A port image is a method of mirroring data from one or more ports of a vswitch to one or more ports, it copies packets of the specified port and VLAN to other ports. The destination port is connected to the data monitoring device, to analyze the traffic of one or more network interfaces, you can configure a vswitch to forward data of one or more ports to a port for network listening.

1. According to the range of use, port images can be divided into the following three types:

1. Local Port image: You can copy packets from the device's source port, source VLAN, and source CPU to the destination port of the device for monitoring and analyzing these packets.

2. Remote Port Mirroring across two layers: You can copy packets from the source port/source VLAN/source CPU of the device to the destination port of another device over a two-layer network, it is used to monitor and analyze these packets.

3. Remote Port Mirroring across three layers: You can copy packets from the device's source port, source VLAN, and source CPU over a three-layer network to the destination port of another device, it is used to monitor and analyze source packets.

2. Port images are implemented through image groups. Image groups can be divided into local image groups, remote source image groups, and remote destination image groups.

● 1. The local port image can mirror all packets by means of a local image group, that is, the port/source CPU and destination port in the source port/source VLAN are in the same local image group. The device copies the source port packets and forwards them to the target port.

Packets from the source port, source VLAN, and source CPU are mirrored to the destination port. In this way, data monitoring devices connected to the destination port can monitor and analyze these packets, the local image group supports cross-board images, that is, the destination port and source port/source CPU in the source VLAN can be on different boards of the same device.

● 2. The cross-layer remote port image can mirror all packets other than the Protocol packets. It is implemented through mutual cooperation between the remote source image group and the remote destination image group, you can create a remote source Image Group on the source device. After the source device copies the packets of the source port, source VLAN, and source CPU, it broadcasts the packets in the remote image VLAN through the reflection port and sends them to the target device through an intermediate device.

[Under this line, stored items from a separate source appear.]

(* ===== verification/InMemory.v ===== *)
(** * The in-memory registries: ersha-prime/src/registry/memory/

    One Module per registry.  The state is the [HashMap] behind the lock; an operation that takes
    the lock once is one atomic function on it.  [suspend] takes the lock twice ([get], then
    [update]), so its two halves are definitions of their own and the interleaving of another
    operation between them can be stated.  [filter_*], [sort_*] and [paginate_*] are the private
    functions of each file; [Listing] holds the lemmas the four share. *)
From Stdlib Require Import ZArith Lia Bool Strings.String.
From stdpp Require Import base gmap strings list sorting.
From S2P Require Import Prelude Platform Core Samples Filter Registry.
Open Scope Z_scope.

(** [ersha-prime/src/registry/memory/mod.rs:11-15] InMemoryError *)
Inductive InMemoryError := NotFound.
#[export] Instance InMemoryError_eq_dec : EqDecision InMemoryError.
Proof. solve_decision. Defined.

(** [str::to_lowercase] is Unicode's; its tables are a parameter. *)
Class Lowercase := to_lowercase : string -> string.

(** The ASCII part of the tables, for concrete evaluation. *)
Definition lowercase_ascii : Lowercase :=
  fun s => string_of_list_ascii (ascii_lower <$> list_ascii_of_string s).

(** [str::contains]. *)
Definition str_contains (s pat : string) : bool :=
  match String.index 0 pat s with Some _ => true | None => false end.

After receiving the report, if the vlan id of the target device is the same as that of the remote image VLAN in the remote destination image group, the device forwards the vlan id to the target port, the data monitoring device connected to the destination port can monitor and analyze the packets of the source port, source VLAN, and source CPU on the source device.

3. You can create a remote source Image Group on the source device and a remote target image group on the target device. After the source device copies the packets of the source port, source VLAN, and source CPU, it broadcasts the packets in the remote image VLAN through the outbound port and sends them to the target device through the intermediate device, the data monitoring device connected to the destination port can monitor and analyze the packets of the source port, source VLAN, and source CPU on the source device.

● 1. users need to ensure the interconnectivity between the remote image VLAN's endogenous devices and the destination devices through the L2 network.

● 2. The source port, source VLAN, and source CPU packets will be broadcast in the remote image VLAN of the source device, therefore, you can add other ports on the source device to the remote image VLAN to implement the local port mirroring function. When the image packet is sent to the remote destination device, the user shall ensure that the vlan id in the image message is correct. If the vlan id is modified or deleted, the cross-layer remote image function will become invalid.

● 3. The cross-layer remote port image can mirror all packets other than the Protocol packets. It is implemented through the cooperation of the remote source image group, remote destination image group, and GRE tunnel, on the Source Device, packets from the source port, source VLAN, and source CPU are mirrored to the Tunnel interface, and then transmitted to the target device through the GRE Tunnel, the destination device forwards packets to the destination port through the Tunnel interface.

Last

The source port is the monitored port. You can monitor and analyze the packets through this port. The source VLAN is the monitored VLAN, you can monitor and analyze packets from all ports in the VLAN. The source CPU is the CPU on the monitored board. You can monitor and analyze packets sent from the CPU.